Hay abrumadora evidencia de que el presidente Andrés Manuel López Obrador se ha olvidado de la jefatura del Estado en la balanza y no sólo se ha concentrado en la jefatura del gobierno, sino que ha promovido la confrontación y la polarización al descalificar y escindir a quien critica, disiente, discrepa o propone algo distinto, con marcados rasgos de autoritarismo.

Ante la contingencia sanitaria, la carta de presentación para actuar del Ejecutivo de la Unión (sin contar sus conductas contrarias a las recomendaciones de sus propios colaboradores sobre la prevención del contagio) es el rechazo al diálogo y la construcción de acuerdos nacionales supra partidistas y de amplio espectro social para enfrentar la inseguridad pública y para generar condiciones que habrían permitido –primero– mantener el crecimiento económico y –después– para atemperar el retroceso derivado de las decisiones adoptadas y la recesión implícita. Hay otros asuntos, pero estos son los más relevantes.

Por otra parte, se acredita cada vez más el fortísimo desgaste de la palabra presidencial por el abuso de las conferencias matutinas. La ausencia de sustancia y la repetición cansina han mermado la figura y la institución misma. Cuando se requería el instrumento del mensaje presidencial directo, el deterioro acumulado había pasado la factura.

Si apreciamos el tamiz del liderazgo institucional a la luz del poder formal, los hechos acreditan su debilitamiento: la Corte y la Cámara de Diputados con sus propias rutas y los gobiernos de las entidades federativas con pulsos y acciones que demuestran la ausencia de credibilidad en la administración federal y la convicción de tener que actuar. En el caso de los Ejecutivos locales hay ejemplos claros de haber cubierto el vacío federal, como los gobernadores de Yucatán, Jalisco, Tamaulipas, Coahuila, Nuevo León e Hidalgo y la gobernadora de Sonora.

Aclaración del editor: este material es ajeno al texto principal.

Lemma need_left_false x l : in_order l → need_left x l = false → cut x l.
Proof.
  intros Ho Hx y Hy Hc. unfold need_left in Hx. rewrite (area_at_elem x l y) in Hx; [|done..|unfold covers; lia].
  apply Z.ltb_ge in Hx. lia.
Qed.
Lemma need_right_false x l : in_order l → need_right x l = false → cut x l.
Proof.
  intros Ho Hx y Hy Hc. unfold need_right in Hx. rewrite (area_at_elem (x - 1) l y) in Hx; [|done..|unfold covers; lia].
  apply Z.ltb_ge in Hx. lia.
Qed.

Lemma load_found {A} m l dt a (d : A) (f : vm_struct → A) :
  inv m l dt →
  match fst <$> area_at a l with None => Ok d | Some v => let! vm := load_vma m v in Ok (f vm) end =
  Ok (match area_at a l with None => d | Some x => f x.2 end).
Proof.
  intros Hi. destruct (area_at a l) as [[v vm]|] eqn:E; [|done]. apply area_at_Some in E as [Hv _]. simpl.
  by rewrite (inv_load _ _ _ _ v vm Hi) by set_solver.
Qed.

(** What the allocator returns: nothing, or an object not in use. *)
Definition fresh m (a : option positive) : Prop := ∀ v, a = Some v → vmas m !! v = None.

Definition spare (l dt : list area) : Prop := ∀ p, ext p + Z.of_nat (length (l ++ dt)) + 2 < REFCOUNT_MAX.

Record range_ok (start end_ : Z) : Prop := {
  ro_order : 0 ≤ start < end_;
  ro_end : end_ < 2 ^ 64;
  ro_start_al : start mod PAGE_SIZE = 0;
  ro_end_al : end_ mod PAGE_SIZE = 0;
}.

(** The layout after splitting at both ends: every address keeps what backs it
    and no area straddles an end. *)
Definition split_at (start end_ : Z) (l l' : list area) : Prop :=
  (∀ a, view l' a = view l a) ∧ cut start l' ∧ cut end_ l' ∧ (length l' ≤ length l + 2)%nat.

Context (release : positive → option Z).

(** The second split. *)
Lemma split_end m l l0 dt start end_ r w wm :
  range_ok start end_ → inv m l ((r, empty_vm) :: dt) → (length l ≤ length l0 + 1)%nat → spare l0 dt →
  (∀ a, view l a = view l0 a) → cut start l → area_at (end_ - 1) l = Some (w, wm) → end_ < vm_end wm →
  ∃ m' l', (let! found := vma_find m (end_ - 1) in let! v := deref found in vma_split m v end_ r) = Ok m' ∧
    quiet m m' ∧ inv m' l' dt ∧ split_at start end_ l0 l'.
Proof.
  intros [Hlt He2 Hs He] Hi Hl Hr Hv Hc Ea Hend.
  rewrite (vma_find_spec ext _ _ _ _ Hi), Ea. cbn [fmap option_fmap option_map fst res_bind deref].
  destruct (split_at_ok m l dt (end_ - 1) w wm r end_ Hi) as (m'&l'&E&Hq&Hi'&Hl'&Hv'&Hcut&Hkeep&_); try done.
  - intros p. specialize (Hr p). rewrite length_app in Hr |- *. simpl. lia.
  - apply area_at_Some in Ea as [_ Ec]. unfold covers in Ec. simpl in *. lia.
  - exists m', l'. split; [done|]. split; [done|]. split; [done|]. split; [intros a; by rewrite Hv'|].
    split; [by apply Hkeep|]. split; [done|]. lia.
Qed.
(* ===== verification/Pgtable.v ===== *)
(** * Page tables: [arch/riscv/pgtable.c], [asm/pgtable.h]

    Three-level tables of 512 entries.  [tabs] is the memory of the table pages,
    by physical address; a pointer to an entry is the table's address and an
    index.  [pages] has the descriptors of physical pages (records of [Buddy]),
    also by physical address.  What the page allocator returns is an argument.
    The operations run under [pgtable_lock]. *)
From stdpp Require Import base tactics numbers list gmap.
From S2P Require Import Prelude Bitmap Refcount Buddy Kiov Vma.

Definition PAGE_SHIFT : Z := 12.
Definition PT_INDEX_BITS : Z := 9.
Definition PT_INDEX_MASK : Z := 2 ^ PT_INDEX_BITS - 1.
Definition PT_ENTRIES : nat := 512.
Definition KERNEL_PGD_FIRST : nat := PT_ENTRIES / 2.
Definition PMD_SHIFT : Z := PAGE_SHIFT + PT_INDEX_BITS.
Definition PGD_SHIFT : Z := PMD_SHIFT + PT_INDEX_BITS.
Definition PGD_INDEX (addr : Z) : nat := Z.to_nat (Z.land (Z.shiftr addr PGD_SHIFT) PT_INDEX_MASK).
Definition PMD_INDEX (addr : Z) : nat := Z.to_nat (Z.land (Z.shiftr addr PMD_SHIFT) PT_INDEX_MASK).
Definition PTE_INDEX (addr : Z) : nat := Z.to_nat (Z.land (Z.shiftr addr PAGE_SHIFT) PT_INDEX_MASK).

Definition PTE_PPN_SHIFT : Z := 10.
Definition PTE_PPN_BITS : Z := 44.
Definition PTE_V : Z := 2 ^ 0.
Definition PTE_R : Z := 2 ^ 1.
Definition PTE_W : Z := 2 ^ 2.
Definition PTE_X : Z := 2 ^ 3.
Definition PTE_U : Z := 2 ^ 4.
Definition PTE_A : Z := 2 ^ 6.
Definition PTE_D : Z := 2 ^ 7.
Definition PTE_NONE : Z := 2 ^ 8.
Definition PTE_TABLE : Z := PTE_V.
Definition PTE_LEAF : Z := Z.lor (Z.lor PTE_R PTE_W) PTE_X.
Definition PTE_KERNEL_RW : Z := Z.lor (Z.lor (Z.lor (Z.lor PTE_V PTE_R) PTE_A) PTE_W) PTE_D.
Definition IOREMAP_VBASE : Z := 0xffffffe000000000.

Definition vma_to_pte (vma_flags : Z) : Z :=
  let flags := Z.lor (Z.lor PTE_V PTE_U) PTE_A in
  if negb (truth (Z.land vma_flags (Z.lor (Z.lor VM_READ VM_WRITE) VM_EXEC))) then Z.lor PTE_U PTE_NONE else
  let flags := if truth (Z.land vma_flags VM_READ) then Z.lor flags PTE_R else flags in
  let flags := if truth (Z.land vma_flags VM_WRITE) then Z.lor flags (Z.lor (Z.lor PTE_R PTE_W) PTE_D) else flags in
  if truth (Z.land vma_flags VM_EXEC) then Z.lor flags PTE_X else flags.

Quizás aquí hay un embrión del rescate del federalismo frente a la centralización muy marcada del presidente de la República.

No hago ahora el recuento del tamiz del liderazgo institucional a la luz de los factores esenciales del poder, pero cada uno de ellos –Fuerzas Armadas, asociaciones religiosas, cúpulas empresariales, organizaciones obreras y campesinas y los EUA– parece responder más a su propia lógica y dinámica que a una identidad con la responsabilidad específica del primer mandatario frente a la emergencia, como puede ilustrarse con la actuación de las primeras y del último de los mencionados, por citar los de ejemplo.

Si se considerara la coincidencia en la unidad de propósito y los objetivos compartidos, ¿el liderazgo sería factible, estaría a la disposición de la necesidad? La retórica del llamado a la unidad nacional para hacer frente al problema no tendría la solidez indispensable sin dar contenido sustantivo al por qué de la unidad. No podía ser, a mi juicio, la razón de la obviedad: porque debemos estar unidos, sino la razón de los valores y principios que hacen factible y cohesionada la unidad.

Claro que debe llamarse a la solidaridad en la unidad. Unidad en torno a las libertades democráticas y el desarrollo nacional de un país plural, que demanda tener y mantener visión de Estado.

Enfrentar la pandemia y sus consecuencias requiere de cada nacional de nuestro país, pero la responsabilidad crece de acuerdo a la función y capacidades de cada quien en torno a los asuntos públicos y su repercusión social. ¿Estamos equipados? La unidad nacional no puede ser en torno a quien es titular de una función, simplemente por el hecho de serlo; no puede ser en torno a una propuesta de polarización. Deponer visiones excluyentes y construir opciones incluyentes para atender el interés general debe empezar por la presidencia de la República.